*** AVAILABLE RECORDS Section Begins ***
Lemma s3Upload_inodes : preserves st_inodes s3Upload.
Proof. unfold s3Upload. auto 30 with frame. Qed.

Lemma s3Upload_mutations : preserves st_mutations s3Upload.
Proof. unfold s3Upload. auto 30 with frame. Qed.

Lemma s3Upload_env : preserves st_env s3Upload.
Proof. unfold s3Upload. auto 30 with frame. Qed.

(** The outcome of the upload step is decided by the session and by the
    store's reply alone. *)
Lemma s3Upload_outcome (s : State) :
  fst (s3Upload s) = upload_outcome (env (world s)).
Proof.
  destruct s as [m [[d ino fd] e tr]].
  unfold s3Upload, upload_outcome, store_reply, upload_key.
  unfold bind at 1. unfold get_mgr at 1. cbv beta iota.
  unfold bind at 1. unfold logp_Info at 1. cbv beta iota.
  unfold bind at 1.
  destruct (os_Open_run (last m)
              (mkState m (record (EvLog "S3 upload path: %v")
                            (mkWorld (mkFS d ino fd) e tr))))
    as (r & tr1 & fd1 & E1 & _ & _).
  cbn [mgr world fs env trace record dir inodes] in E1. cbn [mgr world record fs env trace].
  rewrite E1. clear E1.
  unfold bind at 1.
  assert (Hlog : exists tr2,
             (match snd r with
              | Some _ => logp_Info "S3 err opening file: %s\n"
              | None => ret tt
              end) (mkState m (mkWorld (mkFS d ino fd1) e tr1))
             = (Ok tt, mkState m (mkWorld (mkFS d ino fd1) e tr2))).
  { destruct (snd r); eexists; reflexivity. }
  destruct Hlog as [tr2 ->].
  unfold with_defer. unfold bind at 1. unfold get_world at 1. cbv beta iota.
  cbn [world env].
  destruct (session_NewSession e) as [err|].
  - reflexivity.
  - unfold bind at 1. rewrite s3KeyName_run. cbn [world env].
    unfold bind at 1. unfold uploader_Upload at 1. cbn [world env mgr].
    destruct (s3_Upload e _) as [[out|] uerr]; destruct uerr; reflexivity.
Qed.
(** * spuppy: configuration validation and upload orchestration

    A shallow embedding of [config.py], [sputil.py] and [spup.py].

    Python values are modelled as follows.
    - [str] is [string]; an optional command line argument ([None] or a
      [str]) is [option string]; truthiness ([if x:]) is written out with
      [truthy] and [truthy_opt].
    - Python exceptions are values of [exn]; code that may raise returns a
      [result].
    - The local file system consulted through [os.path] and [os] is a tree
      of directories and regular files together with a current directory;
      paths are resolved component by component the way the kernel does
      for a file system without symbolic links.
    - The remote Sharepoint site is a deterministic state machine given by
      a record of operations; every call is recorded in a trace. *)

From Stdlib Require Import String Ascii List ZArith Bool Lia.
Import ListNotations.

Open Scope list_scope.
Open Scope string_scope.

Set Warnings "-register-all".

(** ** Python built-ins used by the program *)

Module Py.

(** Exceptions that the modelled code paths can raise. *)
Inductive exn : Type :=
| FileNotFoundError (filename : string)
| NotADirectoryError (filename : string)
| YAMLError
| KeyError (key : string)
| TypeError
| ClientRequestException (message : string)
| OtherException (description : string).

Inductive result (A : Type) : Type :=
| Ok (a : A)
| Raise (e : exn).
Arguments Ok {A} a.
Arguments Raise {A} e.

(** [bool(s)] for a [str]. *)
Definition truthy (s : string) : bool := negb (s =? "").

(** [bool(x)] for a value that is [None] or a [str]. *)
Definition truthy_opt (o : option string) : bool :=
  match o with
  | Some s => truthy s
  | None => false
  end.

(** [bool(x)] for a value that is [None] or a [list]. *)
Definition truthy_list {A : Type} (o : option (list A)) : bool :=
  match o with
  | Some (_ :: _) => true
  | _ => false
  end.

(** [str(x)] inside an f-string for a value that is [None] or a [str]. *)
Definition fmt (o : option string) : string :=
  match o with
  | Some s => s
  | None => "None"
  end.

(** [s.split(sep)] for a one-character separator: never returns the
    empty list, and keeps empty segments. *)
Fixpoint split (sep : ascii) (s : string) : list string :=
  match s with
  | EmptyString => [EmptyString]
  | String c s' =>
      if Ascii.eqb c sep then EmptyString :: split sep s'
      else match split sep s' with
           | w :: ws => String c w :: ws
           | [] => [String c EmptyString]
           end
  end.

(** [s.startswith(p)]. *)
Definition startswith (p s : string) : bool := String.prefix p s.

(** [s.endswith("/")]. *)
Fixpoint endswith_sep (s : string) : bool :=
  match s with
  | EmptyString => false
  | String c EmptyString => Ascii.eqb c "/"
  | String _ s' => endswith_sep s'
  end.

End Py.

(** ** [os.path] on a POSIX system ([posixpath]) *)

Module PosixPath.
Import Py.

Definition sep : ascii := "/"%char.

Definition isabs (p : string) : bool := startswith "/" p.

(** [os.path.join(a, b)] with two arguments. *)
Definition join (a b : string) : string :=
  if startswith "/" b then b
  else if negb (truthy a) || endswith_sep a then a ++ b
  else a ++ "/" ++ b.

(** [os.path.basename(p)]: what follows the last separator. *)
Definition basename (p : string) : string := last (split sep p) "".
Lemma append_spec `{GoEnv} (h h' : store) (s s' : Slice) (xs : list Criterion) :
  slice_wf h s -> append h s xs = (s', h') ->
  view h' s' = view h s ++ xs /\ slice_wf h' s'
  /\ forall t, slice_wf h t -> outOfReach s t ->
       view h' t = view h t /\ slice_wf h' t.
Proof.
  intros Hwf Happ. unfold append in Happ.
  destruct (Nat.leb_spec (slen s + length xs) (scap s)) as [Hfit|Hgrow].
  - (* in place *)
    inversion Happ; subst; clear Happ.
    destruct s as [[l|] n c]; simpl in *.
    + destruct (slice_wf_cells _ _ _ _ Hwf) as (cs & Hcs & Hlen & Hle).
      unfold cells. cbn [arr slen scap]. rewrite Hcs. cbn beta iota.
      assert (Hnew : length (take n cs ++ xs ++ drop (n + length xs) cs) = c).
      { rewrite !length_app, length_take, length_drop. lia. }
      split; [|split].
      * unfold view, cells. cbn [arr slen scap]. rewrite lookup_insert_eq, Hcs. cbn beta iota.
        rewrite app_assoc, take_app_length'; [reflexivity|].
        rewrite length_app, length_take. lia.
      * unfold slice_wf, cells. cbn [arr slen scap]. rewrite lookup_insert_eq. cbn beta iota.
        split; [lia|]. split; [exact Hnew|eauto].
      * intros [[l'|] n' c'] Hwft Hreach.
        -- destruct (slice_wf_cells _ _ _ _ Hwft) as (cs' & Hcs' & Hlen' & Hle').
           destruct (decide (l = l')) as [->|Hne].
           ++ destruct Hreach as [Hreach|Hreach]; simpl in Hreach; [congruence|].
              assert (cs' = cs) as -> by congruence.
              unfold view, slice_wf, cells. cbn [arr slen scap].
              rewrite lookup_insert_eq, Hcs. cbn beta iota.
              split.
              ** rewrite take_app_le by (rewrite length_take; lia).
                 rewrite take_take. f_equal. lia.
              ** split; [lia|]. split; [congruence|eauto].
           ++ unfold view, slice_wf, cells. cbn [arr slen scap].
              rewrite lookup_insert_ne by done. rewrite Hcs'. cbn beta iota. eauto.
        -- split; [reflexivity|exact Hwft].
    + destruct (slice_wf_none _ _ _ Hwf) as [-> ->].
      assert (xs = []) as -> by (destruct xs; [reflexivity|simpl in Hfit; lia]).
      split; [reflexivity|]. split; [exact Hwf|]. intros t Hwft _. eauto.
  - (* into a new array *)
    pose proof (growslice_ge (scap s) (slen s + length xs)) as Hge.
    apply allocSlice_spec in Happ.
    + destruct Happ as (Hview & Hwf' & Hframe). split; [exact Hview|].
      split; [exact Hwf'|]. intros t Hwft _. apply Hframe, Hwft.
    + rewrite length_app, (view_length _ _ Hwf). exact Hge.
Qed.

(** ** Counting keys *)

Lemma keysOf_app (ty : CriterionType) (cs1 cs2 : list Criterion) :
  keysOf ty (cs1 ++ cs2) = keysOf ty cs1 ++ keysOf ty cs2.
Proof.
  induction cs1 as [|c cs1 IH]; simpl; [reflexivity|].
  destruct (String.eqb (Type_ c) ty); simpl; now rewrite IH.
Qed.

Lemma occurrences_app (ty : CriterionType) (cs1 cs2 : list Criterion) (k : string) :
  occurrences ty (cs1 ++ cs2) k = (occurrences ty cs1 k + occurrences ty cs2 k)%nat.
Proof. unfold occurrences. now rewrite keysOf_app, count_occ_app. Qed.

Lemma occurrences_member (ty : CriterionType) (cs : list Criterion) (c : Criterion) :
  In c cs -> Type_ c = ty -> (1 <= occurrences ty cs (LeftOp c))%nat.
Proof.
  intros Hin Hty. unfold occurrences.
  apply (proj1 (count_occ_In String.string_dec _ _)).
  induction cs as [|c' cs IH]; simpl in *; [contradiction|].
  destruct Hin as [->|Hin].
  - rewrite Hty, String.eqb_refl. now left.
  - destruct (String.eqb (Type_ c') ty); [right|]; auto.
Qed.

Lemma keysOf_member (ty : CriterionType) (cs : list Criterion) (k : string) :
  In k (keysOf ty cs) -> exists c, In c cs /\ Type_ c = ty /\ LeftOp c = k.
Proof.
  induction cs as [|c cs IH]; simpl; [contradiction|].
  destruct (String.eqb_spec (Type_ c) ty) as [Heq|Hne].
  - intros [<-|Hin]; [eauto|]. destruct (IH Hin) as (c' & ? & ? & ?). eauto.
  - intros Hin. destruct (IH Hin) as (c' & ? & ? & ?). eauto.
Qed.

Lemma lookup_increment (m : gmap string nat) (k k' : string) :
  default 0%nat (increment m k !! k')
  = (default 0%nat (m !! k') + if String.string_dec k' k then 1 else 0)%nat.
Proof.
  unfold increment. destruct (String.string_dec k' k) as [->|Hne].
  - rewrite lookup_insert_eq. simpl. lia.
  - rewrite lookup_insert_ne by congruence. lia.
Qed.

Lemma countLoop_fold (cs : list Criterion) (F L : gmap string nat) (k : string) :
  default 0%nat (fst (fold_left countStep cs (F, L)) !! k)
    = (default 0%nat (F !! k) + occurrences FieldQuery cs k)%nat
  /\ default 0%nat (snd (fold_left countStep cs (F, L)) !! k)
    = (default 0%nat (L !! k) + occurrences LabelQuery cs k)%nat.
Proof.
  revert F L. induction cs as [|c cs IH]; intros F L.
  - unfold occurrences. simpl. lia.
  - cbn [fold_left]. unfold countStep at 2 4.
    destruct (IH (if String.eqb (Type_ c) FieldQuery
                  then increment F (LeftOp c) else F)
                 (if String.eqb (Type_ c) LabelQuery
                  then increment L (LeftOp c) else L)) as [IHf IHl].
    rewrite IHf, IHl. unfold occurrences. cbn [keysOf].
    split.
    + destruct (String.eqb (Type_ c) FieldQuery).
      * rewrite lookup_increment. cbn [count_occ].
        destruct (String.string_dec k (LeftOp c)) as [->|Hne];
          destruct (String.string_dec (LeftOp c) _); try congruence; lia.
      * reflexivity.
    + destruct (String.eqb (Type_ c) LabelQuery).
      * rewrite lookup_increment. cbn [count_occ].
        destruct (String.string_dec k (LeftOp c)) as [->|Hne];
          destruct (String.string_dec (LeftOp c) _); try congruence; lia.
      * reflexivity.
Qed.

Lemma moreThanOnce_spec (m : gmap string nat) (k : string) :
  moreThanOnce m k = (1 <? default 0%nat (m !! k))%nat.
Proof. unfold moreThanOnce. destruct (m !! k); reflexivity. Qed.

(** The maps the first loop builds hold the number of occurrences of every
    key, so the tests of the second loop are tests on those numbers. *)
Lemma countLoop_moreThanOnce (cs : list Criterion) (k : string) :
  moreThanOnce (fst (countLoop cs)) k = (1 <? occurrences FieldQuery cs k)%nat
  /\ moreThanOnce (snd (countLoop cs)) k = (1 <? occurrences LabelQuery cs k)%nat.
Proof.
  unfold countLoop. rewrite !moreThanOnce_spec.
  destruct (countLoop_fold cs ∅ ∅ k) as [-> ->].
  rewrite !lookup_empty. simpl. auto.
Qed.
*** AVAILABLE RECORDS Section Ends ***
PROBLEM DETAILS:
Reproduce word for word the material above, starting with the line that has "split; [exact Hwf'|]." and stopping after the line that has "- rewrite Hty, String.eqb_refl. now left.".

RESULT BELOW:
      split; [exact Hwf'|]. intros t Hwft _. apply Hframe, Hwft.
    + rewrite length_app, (view_length _ _ Hwf). exact Hge.
Qed.

(** ** Counting keys *)

Lemma keysOf_app (ty : CriterionType) (cs1 cs2 : list Criterion) :
  keysOf ty (cs1 ++ cs2) = keysOf ty cs1 ++ keysOf ty cs2.
Proof.
  induction cs1 as [|c cs1 IH]; simpl; [reflexivity|].
  destruct (String.eqb (Type_ c) ty); simpl; now rewrite IH.
Qed.

Lemma occurrences_app (ty : CriterionType) (cs1 cs2 : list Criterion) (k : string) :
  occurrences ty (cs1 ++ cs2) k = (occurrences ty cs1 k + occurrences ty cs2 k)%nat.
Proof. unfold occurrences. now rewrite keysOf_app, count_occ_app. Qed.

Lemma occurrences_member (ty : CriterionType) (cs : list Criterion) (c : Criterion) :
  In c cs -> Type_ c = ty -> (1 <= occurrences ty cs (LeftOp c))%nat.
Proof.
  intros Hin Hty. unfold occurrences.
  apply (proj1 (count_occ_In String.string_dec _ _)).
  induction cs as [|c' cs IH]; simpl in *; [contradiction|].
  destruct Hin as [->|Hin].
  - rewrite Hty, String.eqb_refl. now left.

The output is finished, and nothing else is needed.